Kidney function has two important elements: glomerular filtration and tubular function (secretion and reabsorption). A persistent decrease in glomerular filtration rate (GFR), with or without proteinuria, is diagnostic of chronic kidney disease (CKD). While glomerular injury or disease is a major cause of CKD and usually associated with proteinuria, predominant tubular injury, with or without tubulointerstitial disease, is typically non-proteinuric.

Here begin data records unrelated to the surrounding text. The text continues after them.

(** A rule that raises for a parameter of the task makes the loop raise:
    its error, or that of a rule visited before it. *)
Lemma apply_cbmap_raises (obj : Task) (key : string) (cb : callback)
    (cbmap : dict callback) (e : exn) (d : dict value) :
  (key, cb) ∈ cbmap -> cb obj = Raise e -> dict_has key d = true ->
  exists e', BaseTask.apply_cbmap obj cbmap d = Raise e'
    /\ exists k cb', (k, cb') ∈ cbmap /\ cb' obj = Raise e'.
Proof.
  intros Hin Hcb. revert d.
  induction cbmap as [|[key' cb'] rest IH]; simpl; intros d Hhas.
  - by apply elem_of_nil in Hin.
  - apply elem_of_cons in Hin as [[= <- <-]|Hin].
    + rewrite Hhas, Hcb. simpl. exists e. split; [done|].
      exists key, cb. split; [by left | done].
    + assert (forall d', dict_has key d' = true ->
                exists e', BaseTask.apply_cbmap obj rest d' = Raise e'
                  /\ exists k cb'', (k, cb'') ∈ (key', cb') :: rest
                                    /\ cb'' obj = Raise e') as IH'.
      { intros d' Hd'. destruct (IH Hin d' Hd') as (e' & He' & k & cb'' & Hk & Hcb'').
        exists e'. split; [done|]. exists k, cb''. split; [by right | done]. }
      destruct (dict_has key' d) eqn:Hhas'; simpl; [|by apply IH'].
      destruct (cb' obj) as [v|e'] eqn:Hcb'; simpl.
      * apply IH'. by rewrite dict_has_set.
      * exists e'. split; [done|]. exists key', cb'. split; [by left | done].
Qed.

(** C6, as amended. Missing [nearest]. For a task without a [nearest]
    attribute, [nearest] raises [AttributeError('Missing attribute.')]. A
    rule that uses it for a parameter that the task has makes the
    normalization raise that error instead of keeping the raw value, and
    [BaseTask.path], called without a file name, returns no path: with that
    rule alone it raises the error of [nearest] once [BASE] and [TAG] are
    checked, and with more rules it raises the configuration error or the
    error of a rule of [cbmap]. *)
Theorem nearest_missing_fails (obj : Task) (key : string)
    (cbmap : dict callback) (ext : string) (digest : bool) :
  nearest_attr obj = None ->
  dict_has key (task_params obj) = true ->
  (key, nearest) ∈ cbmap ->
  nearest obj = Raise (AttributeError "Missing attribute.")
  /\ BaseTask.apply_cbmap obj [(key, nearest)] (task_params obj) =
     Raise (AttributeError "Missing attribute.")
  /\ BaseTask.path obj None ext digest (Some [(key, nearest)]) =
     match TAG obj, BASE obj with
     | Some _, Some _ => Raise (AttributeError "Missing attribute.")
     | _, _ => Raise (RuntimeError "TAG and BASE must be set.")
     end
  /\ exists e,
       BaseTask.path obj None ext digest (Some cbmap) = Raise e
       /\ (e = RuntimeError "TAG and BASE must be set."
           \/ exists k cb, (k, cb) ∈ cbmap /\ cb obj = Raise e).
Proof.
  intros Hattr Hkey Hin.
  assert (nearest obj = Raise (AttributeError "Missing attribute.")) as Hn.
  { unfold nearest. by rewrite Hattr. }
  assert (BaseTask.apply_cbmap obj [(key, nearest)] (task_params obj)
          = Raise (AttributeError "Missing attribute.")) as Hloop.
  { simpl. by rewrite Hkey, Hn. }
  split; [done|]. split; [done|]. split.
  - rewrite path_unfold. change (default [] (Some [(key, nearest)]))
      with [(key, nearest)]. rewrite Hloop.
    by destruct (TAG obj), (BASE obj).
  - rewrite path_unfold. change (default [] (Some cbmap)) with cbmap.
    destruct (TAG obj), (BASE obj); try (eexists; split; [done | by left]).
    destruct (apply_cbmap_raises obj key nearest cbmap _ (task_params obj)
                Hin Hn Hkey) as (e' & -> & Hrule).
    exists e'. split; [done | by right].
Qed.

(** ** Executable *)

Lemma find_is_Some {A} (f : A -> bool) (l : list A) :
  List.find f l <> None <-> exists x, x ∈ l /\ f x = true.
Proof.
  split.
  - destruct (List.find f l) as [x|] eqn:Hfind; [|done].
    intros _. apply find_some in Hfind as [Hin Hfx].
    exists x. split; [by apply list_elem_of_In | done].
  - intros (x & Hin & Hfx) Hnone.
    apply list_elem_of_In in Hin.
    by rewrite (find_none f l Hnone x Hin) in Hfx.
Qed.

(** C9. [Executable]. [complete()] is true exactly when the name is
    resolvable in the search path of the environment, and [run()] always
    raises a [RuntimeError] whose message starts with ["External app "]
    followed by the name of the program. *)
Theorem executable_contract (env : Env) (self : Executable.t) :
  (Executable.complete env self = true <-> resolvable env (Executable.name self))
  /\ Executable.run self
     = Raise (RuntimeError ("External app " +:+ Executable.name self
                            +:+ " required." +:+ nl +:+ Executable.message self)).
Proof.
  split.
  - unfold Executable.complete, which, resolvable.
    rewrite bool_decide_eq_true, find_is_Some. split.
    + intros (x & Hin & Hx). apply list_elem_of_fmap in Hin as (dir & -> & Hin).
      by exists dir.
    + intros (dir & Hin & Hx). exists (OsPath.join dir [Executable.name self]).
      split; [|done]. apply list_elem_of_fmap. by exists dir.
  - done.
Qed.

(** ** Strings *)

Lemma str_app_cons (c : ascii) (s t : string) : String c s +:+ t = String c (s +:+ t).
Proof. done. Qed.

Lemma str_app_nil_l (s : string) : "" +:+ s = s.
Proof. done. Qed.

Lemma str_app_nil_r (s : string) : s +:+ "" = s.
Proof. induction s as [|c s IH]; [done|]. by rewrite str_app_cons, IH. Qed.
(** * Time-stepped kinematic animation loops of the Physics pages

    A shallow embedding of the steppers, models and drivers of the
    simulation pages (dual-ball drop, brick throw, free fall, stone throw,
    "last t seconds" ball throw, half escape speed, Kepler's third law).

    JavaScript numbers are modelled as real numbers: every arithmetic
    operation is the exact one, comparisons are the real order.  Rounding
    is not modelled: an equality between numbers is meant up to the
    rounding of the doubles, and where a statement says which update
    crosses a threshold it does so relative to the clock or angle the
    state holds, not to a sum of the deltas that led there.  Objects
    become records, mutation becomes explicit state passing, and the timer
    callbacks of the brick-throw page become events of a step function
    next to the driver's [update] calls. *)

From Stdlib Require Import Reals Lra Lia List Bool.
Import ListNotations.

Open Scope R_scope.

(** ** Number helpers shared by all pages *)

Module Num.

(** [x <= y] and [x < y] as booleans, the way a JS condition tests them. *)
Definition leb (x y : R) : bool := if Rle_dec x y then true else false.
Definition ltb (x y : R) : bool := if Rlt_dec x y then true else false.
Definition geb (x y : R) : bool := leb y x.
Definition gtb (x y : R) : bool := ltb y x.

End Num.

(** ** The bounded trail buffer the pages share *)

Module Trail.

(** [trail.push({height}); if (trail.length > cap) trail.shift()]. *)
Definition push (cap : nat) (tr : list R) (h : R) : list R :=
  let tr' := tr ++ [h] in
  if Nat.ltb cap (length tr') then tl tr' else tr'.

End Trail.

(** ** Dual-ball drop (dualball-simulation/simulation.js) *)

Module DualBall.

(** [CONFIG.physics]. *)
Definition CONFIG_g : R := 9.8.
Definition CONFIG_totalTime : R := 5.0.
Definition CONFIG_ball1DropTime : R := 0.
Definition CONFIG_ball2DropTime : R := 2.0.

(** One entry of [this.balls]; the trail keeps the pushed heights, oldest
    first. *)
Record Ball := mkBall {
  id : nat;
  dropTime : R;
  initialHeight : R;
  height : R;
  velocity : R;
  falling : bool;
  landed : bool;
  trail : list R
}.

Record Sim := mkSim {
  g : R;
  totalTime : R;
  ball1FallTime : R;
  ball2FallTime : R;
  ball1Height : R;
  ball2Height : R;
  heightDifference : R;
  ball1ImpactVelocity : R;
  ball2ImpactVelocity : R;
  balls : list Ball;
  time : R
}.

(** [new DualBallSimulation()]. *)
Definition constructor : Sim :=
  let g := CONFIG_g in
  let totalTime := CONFIG_totalTime in
  let ball1FallTime := 5.0 in
  let ball2FallTime := 3.0 in
  let ball1Height := 0.5 * g * ball1FallTime * ball1FallTime in
  let ball2Height := 0.5 * g * ball2FallTime * ball2FallTime in
  let heightDifference := ball1Height - ball2Height in
  let ball1ImpactVelocity := g * ball1FallTime in
  let ball2ImpactVelocity := g * ball2FallTime in
  mkSim g totalTime ball1FallTime ball2FallTime ball1Height ball2Height
        heightDifference ball1ImpactVelocity ball2ImpactVelocity
        [ mkBall 1 0 ball1Height ball1Height 0 false false [];
          mkBall 2 2.0 ball2Height ball2Height 0 false false [] ]
        0.

Definition reset_ball (b : Ball) : Ball :=
  mkBall (id b) (dropTime b) (initialHeight b) (initialHeight b) 0 false false [].

Definition reset (s : Sim) : Sim :=
  mkSim (g s) (totalTime s) (ball1FallTime s) (ball2FallTime s)
        (ball1Height s) (ball2Height s) (heightDifference s)
        (ball1ImpactVelocity s) (ball2ImpactVelocity s)
        (map reset_ball (balls s)) 0.

(** The body of [this.balls.forEach(ball => ...)] at simulation time [t]. *)
Definition update_ball (s : Sim) (t : R) (b : Ball) : Ball :=
  if Num.geb t (dropTime b) && negb (landed b) then
    let fallTime := t - dropTime b in
    let h := initialHeight b - 0.5 * g s * fallTime * fallTime in
    let v := g s * fallTime in
    let tr := Trail.push 60 (trail b) h in
    if Num.leb h 0 then
      mkBall (id b) (dropTime b) (initialHeight b) 0
             (if Nat.eqb (id b) 1 then ball1ImpactVelocity s
              else ball2ImpactVelocity s)
             true true tr
    else
      mkBall (id b) (dropTime b) (initialHeight b) h v true false tr
  else b.

Definition set_time_balls (s : Sim) (t : R) (bs : list Ball) : Sim :=
  mkSim (g s) (totalTime s) (ball1FallTime s) (ball2FallTime s)
        (ball1Height s) (ball2Height s) (heightDifference s)
        (ball1ImpactVelocity s) (ball2ImpactVelocity s) bs t.

(** [update(deltaTime, speedMultiplier)]: the next simulation and the
    returned completion flag. *)
Definition update (s : Sim) (deltaTime speedMultiplier : R) : Sim * bool :=
  let scaledDelta := deltaTime * speedMultiplier in
  let t0 := time s + scaledDelta in
  let t := if Num.gtb t0 (totalTime s) then totalTime s else t0 in
  let bs := map (update_ball s t) (balls s) in
  (set_time_balls s t bs, forallb landed bs).
(** C6. For every library: all that [main] adds to the trace are
    prints, tracebacks, and calls none of which sets an environment
    variable or creates an engine at a URL other than
    [sqlite:///:memory:].  On the reference library, from any world:
    [main] leaves the database files, the environment variables and the
    command line as they were, and every engine that exists afterwards is
    one that existed before, unchanged, or an in-memory one. *)
Theorem main_touches_only_the_console_and_memory_databases :
  (forall (OM : ObjectModel) (L : Library) (w : World),
      exists new,
        trace (snd (main w)) = (new ++ trace w)%list /\ Forall writes_nothing_outside new)
  /\ (forall (w : @World RefObjects Reference),
        let w' := snd (main w) in
        files (lib w') = files (lib w)
        /\ environ (lib w') = environ (lib w)
        /\ argv (lib w') = argv (lib w)
        /\ (forall k eng, lookup k (engines (lib w')) = Some eng ->
               lookup k (engines (lib w)) = Some eng \/ eng_url eng = memory_url)).
Proof.
  split.
  - intros OM L w. destruct (confined_main w) as (new & Ht & Hok).
    exists new. split; [exact Ht|].
    eapply Forall_impl; [|exact Hok]. now intros e [_ H].
  - intros [t st].
    destruct (main_run t st) as (t' & Heq & Hobs).
    cbv zeta. rewrite Heq. cbn [fst snd trace lib].
    split; [reflexivity | split; [reflexivity | split; [reflexivity|]]].
    intros k eng H.
    apply engines_after_demo in H. destruct H as [H|H]; [|now right].
    apply engines_after_demo in H. exact H.
Qed.

(** An engine at a file URL, by contrast, writes its file when its
    tables are created. *)
Example file_engine_writes_its_file :
  let run := (engine <- call (create_engine "sqlite:///./openmemory.db" false) ;;
              call (Base_metadata_create_all engine)) (fresh_world [] [] []) in
  files (lib (snd run)) = [("sqlite:///./openmemory.db", with_schema empty_database)].
Proof. reflexivity. Qed.


(** A call of [os.getenv], by contrast, returns what the environment
    holds. *)
Example getenv_reads_the_environment :
  fst (call (os_getenv "DATABASE_URL") (fresh_world [] [("DATABASE_URL", "x")] []))
  = Returned (Some "x")
  /\ fst (call (os_getenv "DATABASE_URL") (fresh_world [] [] [])) = Returned None.
Proof. split; reflexivity. Qed.
Lemma no_mark_before_query :
  Js.forallb (fun c => negb (Ascii.eqb c "?")) (host ++ path) = true.
Proof.
  rewrite !forallb_append.
  rewrite host_forallb
    by (intros c Hc; destruct (host_char_facts c Hc) as (_ & _ & _ & _ & _ & _ & -> & _);
        reflexivity).
  rewrite path_forallb
    by (intros c Hc; destruct (path_char_facts c Hc) as (_ & _ & -> & _); reflexivity).
  reflexivity.
Qed.

Lemma no_backslash_before_query :
  Js.map (fun c => if Ascii.eqb c "\" then "/"%char else c) (host ++ path) = host ++ path.
Proof.
  apply map_fixed. rewrite !forallb_append.
  rewrite host_forallb.
  - rewrite path_forallb; [reflexivity|].
    intros c Hc. destruct (path_char_facts c Hc) as (_ & _ & _ & ->). apply Ascii.eqb_refl.
  - intros c Hc.
    destruct (host_char_facts c Hc) as (_ & _ & _ & _ & _ & _ & _ & _ & -> & _).
    apply Ascii.eqb_refl.
Qed.

(** What [new URLParse(address, true)] makes of the address. *)
Lemma construct_plain :
  URLParse.construct (render secure host path pairs fragment) true
  = Returned (parsedRecord secure host path pairs fragment).
Proof.
  unfold parsedRecord, URLParse.construct.
  rewrite (clean_above_space _ render_above_space), extractProtocol_plain.
  cbn [URLParse.e_protocol URLParse.e_slashes URLParse.e_slashesCount URLParse.e_rest].
  replace (host ++ path ++ renderQuery pairs ++ renderFragment fragment)
    with ((host ++ path ++ renderQuery pairs) ++ renderFragment fragment)
    by (rewrite !append_assoc; reflexivity).
  unfold URLParse.cut_from at 1.
  rewrite (span_append _ _ _ no_hash_before_fragment)
    by (destruct fragment; reflexivity).
  replace (host ++ path ++ renderQuery pairs)
    with ((host ++ path) ++ renderQuery pairs)
    by (rewrite !append_assoc; reflexivity).
  unfold URLParse.cut_from at 1.
  rewrite (span_append _ _ _ no_mark_before_query)
    by (destruct pairs; reflexivity).
  assert (S1 : URLParse.isSpecial (if secure then "https:" else "http:") = true)
    by (destruct secure; reflexivity).
  assert (S2 : String.eqb (if secure then "https:" else "http:") "file:" = false)
    by (destruct secure; reflexivity).
  assert (S3 : URLParse.required "" (if secure then "https:" else "http:") = false)
    by (destruct secure; reflexivity).
  rewrite S1, S2. cbn [andb orb negb].
  rewrite no_backslash_before_query.
  unfold URLParse.cut_from at 1.
  rewrite (span_append _ host path); cycle 1.
  { apply host_forallb. intros c Hc.
    destruct (host_char_facts c Hc) as (_ & _ & _ & _ & _ & _ & _ & -> & _). reflexivity. }
  { destruct path_start as [->|Hs]; [exact I|].
    destruct path as [|c t]; [exact I|].
    rewrite startsWith_char in Hs. apply Ascii.eqb_eq in Hs. subst c. reflexivity. }
  rewrite split_last_none; cycle 1.
  { apply host_forallb. intros c Hc.
    destruct (host_char_facts c Hc) as (_ & _ & _ & -> & _). reflexivity. }
  unfold URLParse.cut_port. rewrite split_last_none; cycle 1.
  { apply host_forallb. intros c Hc.
    destruct (host_char_facts c Hc) as (_ & _ & _ & _ & -> & _). reflexivity. }
  rewrite S3.
  rewrite toLowerCase_fixed; cycle 1.
  { apply host_forallb. intros c Hc.
    destruct (host_char_facts c Hc) as (_ & _ & _ & _ & _ & _ & _ & _ & _ & ->). reflexivity. }
  cbn [String.eqb].
  rewrite (parse_renderQuery pairs pairs_plain).
  destruct path_start as [->|Hs]; [reflexivity|].
  rewrite Hs. destruct path; [discriminate | reflexivity].
Qed.

Lemma lower_host : Js.toLowerCase host = host.
Proof.
  apply toLowerCase_fixed. apply host_forallb. intros c Hc.
  destruct (host_char_facts c Hc) as (_ & _ & _ & _ & _ & _ & _ & _ & _ & ->). reflexivity.
Qed.

Lemma stripWww_chars : Js.forallb host_char (stripWww host) = true.
Proof.
  unfold stripWww. destruct (Js.startsWith host "www."); [|exact host_chars].
  apply forallb_drop. exact host_chars.
Qed.

End PlainParsing.

Section Rebuilding.

Import PlainUrl UrlNormalizationService.

Variable secure : bool.
Variables host path : string.
Variable pairs : list (string * string).
Variable fragment : option string.

Hypothesis host_chars : Js.forallb host_char host = true.
Hypothesis pairs_plain : List.forallb plainPair pairs = true.

Lemma hostPart_normalised :
  URLParse.hostPart (normalise (parsedRecord secure host path pairs fragment))
  = stripWww host.
Proof.
  pose proof (lower_host host host_chars) as L.
  pose proof (lower_host (stripWww host) (stripWww_chars host host_chars)) as L'.
  unfold URLParse.hostPart.
  cbn [normalise URLParse.host URLParse.hostname URLParse.port URLParse.setProtocol
       URLParse.setHostname URLParse.setHash URLParse.afterSet URLParse.deleteQuery
       List.fold_left UTM_PARAMS parsedRecord].
  rewrite !L. cbn [String.eqb]. fold (stripWww host). rewrite !L'.
  assert (C : Js.forallb (fun c => negb (Ascii.eqb c ":")) (stripWww host) = true).
  { eapply forallb_impl; [|apply stripWww_chars; exact host_chars].
    intros c Hc. destruct (host_char_facts c Hc) as (_ & _ & _ & _ & -> & _). reflexivity. }
  rewrite (endsWithChar_none ":" _ C).
  unfold URLParse.endsWithPort. rewrite (split_last_none ":" _ C). reflexivity.
Qed.

(** The URL that [normalizeUrl] rebuilds from a plain address. *)
Lemma toString_normalised :
  URLParse.toString (normalise (parsedRecord secure host path pairs fragment))
  = "https://" ++ stripWww host ++ (if String.eqb path "" then "/" else path)
    ++ renderQuery (canonicalQuery pairs).
Proof.
  unfold URLParse.toString.
  rewrite normalised_scheme, hostPart_normalised.
  rewrite (queryPart_plain _ (canonicalQuery pairs)); cycle 1.
  - reflexivity.
  - apply canonicalQuery_plain. exact pairs_plain.
  - change (URLParse.userinfoPart (normalise (parsedRecord secure host path pairs fragment)))
      with "".
    change (URLParse.pathname (normalise (parsedRecord secure host path pairs fragment)))
      with (if String.eqb path "" then "/" else path).
    change (URLParse.hash (normalise (parsedRecord secure host path pairs fragment)))
      with "".
    rewrite append_nil_r. reflexivity.
Qed.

CKD has been linked with cognitive impairment, but it is unclear how much this depends on a decreased GFR, altered tubular function or the presence of proteinuria. Since CKD is often accompanied by tubular and interstitial dysfunction, we explore here for the first time the potential role of the tubular and tubulointerstitial compartments in cognitive dysfunction. To help address this issue we selected a group of primary tubular diseases with preserved GFR in which to review the evidence for any association with brain dysfunction. Cognition, mood, neurosensory and motor disturbances are not well characterized in tubular diseases, possibly because they are subclinical and less prominent than other clinical manifestations. The available literature suggests that brain dysfunction in tubular and tubulointerstitial diseases is usually mild and is more often seen in disorders of water handling. Brain dysfunction may occur when severe electrolyte and water disorders in young children persist over a long period of time before the diagnosis is made. We have chosen Bartter and Gitelman syndromes and nephrogenic diabetes insipidus as examples to highlight this topic. We discuss current published findings, some unanswered questions and propose topics for future research.

摘要

肾脏功能有两个重要元素

肾小球滤过和管状功能(分泌和重吸收)。肾小球滤过率(GFR)持续下降,无论是否有蛋白尿,都可诊断为慢性肾脏病(CKD)。虽然肾小球损伤或疾病是 CKD 的主要原因,通常与蛋白尿相关,但主要的管状损伤,无论是否伴有肾小管间质性疾病,通常是非蛋白尿性的。CKD 与认知障碍有关,但尚不清楚这在多大程度上取决于 GFR 降低、管状功能改变或蛋白尿的存在。由于 CKD 常伴有管状和间质功能障碍,我们首次在这里探讨了管状和肾小管间质性隔室在认知功能障碍中的潜在作用。为了帮助解决这个问题,我们选择了一组保留 GFR 的原发性管状疾病,以回顾其与脑功能障碍相关的证据。在管状疾病中,认知、情绪、神经感觉和运动障碍的特征并不明显,这可能是因为它们是亚临床的,不如其他临床表现突出。现有文献表明,管状和肾小管间质性疾病中的脑功能障碍通常较轻,在水代谢紊乱中更为常见。当严重的电解质和水紊乱在儿童期持续很长时间,直到确诊之前,脑功能障碍可能会发生。我们选择巴特和吉特曼综合征以及肾性尿崩症作为例子来强调这个主题。我们讨论了当前已发表的发现、一些未解决的问题,并提出了未来研究的主题。